Chemtura acquired the property in 2005 when the previous owner, Crompton Corporation, was merged into the larger organization. That plant produced chemicals for carpet backing and rubber components under yet another previous owner – the Witco Corporation.
Witco’s Gowanus plant closed in 1999, and groundwater and soil samples in 2000 showed elevated concentrations of benzene, acetone, lead and cadmium and other chemicals, according to an Army Corps of Engineers report. A phone message left with Chemtura seeking comment was not returned.
In recent months, the EPA sent more than 20 letters notifying other companies that they may be on the hook to pay for the cleanup. These companies include: Amerada Hess Corporation, Bayside Fuel Oil Depot Corp., Rapid American Corp., Cibro Petroleum Products, Inc., Beazer East, Brink’s, Chevron, ConocoPhillips, BP and ExxonMobil.
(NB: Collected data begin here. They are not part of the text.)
(** One client, [h0], satisfies [χ]; the stores of the others are empty. *)
Definition at_client (cfg : config) (h0 : Z) (χ : cy_mqtt_object_t -> Prop) :
    Z -> cy_mqtt_object_t -> Prop :=
  λ h o, if decide (h = h0) then χ o else store_empty cfg o.

(** The store of a client when the retry loop of cy_mqtt_publish has ended
    a round with [result]: on success the slot has been released by an
    acknowledgement, or it holds a QoS 0 PUBLISH. *)
Definition publish_settled (cfg : config) (index : nat) (id : Z) (result : cy_rslt_t)
    (o : cy_mqtt_object_t) : Prop :=
  publish_in_flight cfg index id o /\
  (result = CY_RSLT_SUCCESS ->
   slots_free (outgoing_pub_packets o) ∨
   exists s, outgoing_pub_packets o !! index = Some s /\ qos (pubinfo s) = MQTTQoS0).

(** The slot has been chosen and the packet identifier stored in it. *)
Definition slot_claimed (cfg : config) (index : nat) (id : Z) (o : cy_mqtt_object_t) : Prop :=
  length (outgoing_pub_packets o) = Z.to_nat (CY_MQTT_MAX_OUTGOING_PUBLISHES cfg) /\
  only_slot index id (outgoing_pub_packets o).

(** An assertion on client objects that looks at the store and at the
    acknowledgement status only, bounds the store, and is kept by what
    the PUBACK and PUBREC cases do to an object. *)
Class StoreAssertion (cfg : config) (φ : Z -> cy_mqtt_object_t -> Prop) : Prop := {
  sa_frame : forall h o o',
    outgoing_pub_packets o' = outgoing_pub_packets o ->
    pub_ack_status o' = pub_ack_status o ->
    φ h o -> φ h o';
  sa_length : forall h o,
    φ h o ->
    (length (outgoing_pub_packets o) <= Z.to_nat (CY_MQTT_MAX_OUTGOING_PUBLISHES cfg))%nat;
  sa_publish_ack : forall h id info o, φ h o -> φ h (after_publish_ack id info o)
}.

(** ** Vocabulary of the statements on the request path and the trace *)

(** A slot is the first free one of a store. *)
Definition first_free_slot (slots : list cy_mqtt_pubpack_t) (index : Z)
    (s : cy_mqtt_pubpack_t) : Prop :=
  0 <= index /\ slots !! Z.to_nat index = Some s /\ packetid s = MQTT_PACKET_ID_INVALID /\
  forall (k : nat) s', (k < Z.to_nat index)%nat -> slots !! k = Some s' ->
                       packetid s' ≠ MQTT_PACKET_ID_INVALID.

(** The client object with [pub_ack_status.puback_status] cleared. *)
Definition ack_cleared (o : cy_mqtt_object_t) : cy_mqtt_object_t :=
  set_pub_ack_status (set_puback_status false (pub_ack_status o)) o.

(** The PUBLISH of a slot as it is sent again. *)
Definition marked_dup (s : cy_mqtt_pubpack_t) : cy_mqtt_pubpack_t :=
  set_pubinfo (set_dup true (pubinfo s)) s.

(** One round of the retry loop of a QoS 1 or 2 publish that is sent and
    not acknowledged: the PUBLISH, then the polls of the ACK wait. *)
Definition unacked_round (cfg : config) (h : Z) (s : cy_mqtt_pubpack_t) : list event :=
  replicate (Z.to_nat (CY_MQTT_ACK_RECEIVE_TIMEOUT_MS cfg))
    (Call_MQTT_ProcessLoop h CY_MQTT_RECEIVE_DATA_TIMEOUT_MS)
  ++ [Call_MQTT_Publish h (pubinfo s) (packetid s)].

(** Every run of [m] extends the trace by events that satisfy [P]. *)
Definition emits {A : Type} (P : event -> Prop) (m : M A) : Prop :=
  forall w a w', m w = Some (a, w') ->
    exists new, trace w' = new ++ trace w /\ Forall P new.

(** The calls the request loops and the dispatcher make: the codec and the
    application callback. *)
Definition codec_or_callback (e : event) : Prop :=
  match e with
  | Call_MQTT_Publish _ _ _ | Call_MQTT_Subscribe _ _ _ _ | Call_MQTT_Unsubscribe _ _ _ _
  | Call_MQTT_ProcessLoop _ _ | Call_MQTT_GetSubAckStatusCodes _
  | Call_mqtt_event_cb _ _ _ => True
  | _ => False
  end.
Even the U.S. Navy received a letter due to some WWII activity at the canal. And more recently, Kraft Foods and Citigroup received letters.
The city, which ran multiple facilities along the banks of the Canal, including a Department of Sanitation Incinerator on Hamilton Avenue, was another recipient.
Mayor Bloomberg opposed the Superfund process and the city presented its own alternative clean-up proposal. His administration said a listing would lower property values and delay or even kill ambitious development plans for the area, which sits in a valley between the desirable neighborhoods of Park Slope and Carroll Gardens.
At least two major projects in the area have been cancelled or suspended since the EPA announcement, but it is unclear what role the weak economy, as opposed to the Superfund designation, played in those decisions.
EPA Regional Administrator Judith Enck disputed some of the city’s claims and said the Superfund process was superior to the city’s alternative. “We have determined that it is the most efficient and comprehensive cleanup,” Enck said. Enck has estimated that the cleanup will take 10 to 12 years.
Despite the long process that awaits them, some local residents can hardly contain their excitement when envisioning a clean canal.
“If we were able to clean it up and restore the ecosystem—wow, what a great resource it could be for the community,” said Ludger Balan, an area resident and program director of the Urban Divers Estuary Conservancy, an environmental group. “Engaging people in coming out to the water—it could be a place you could bring your kids.”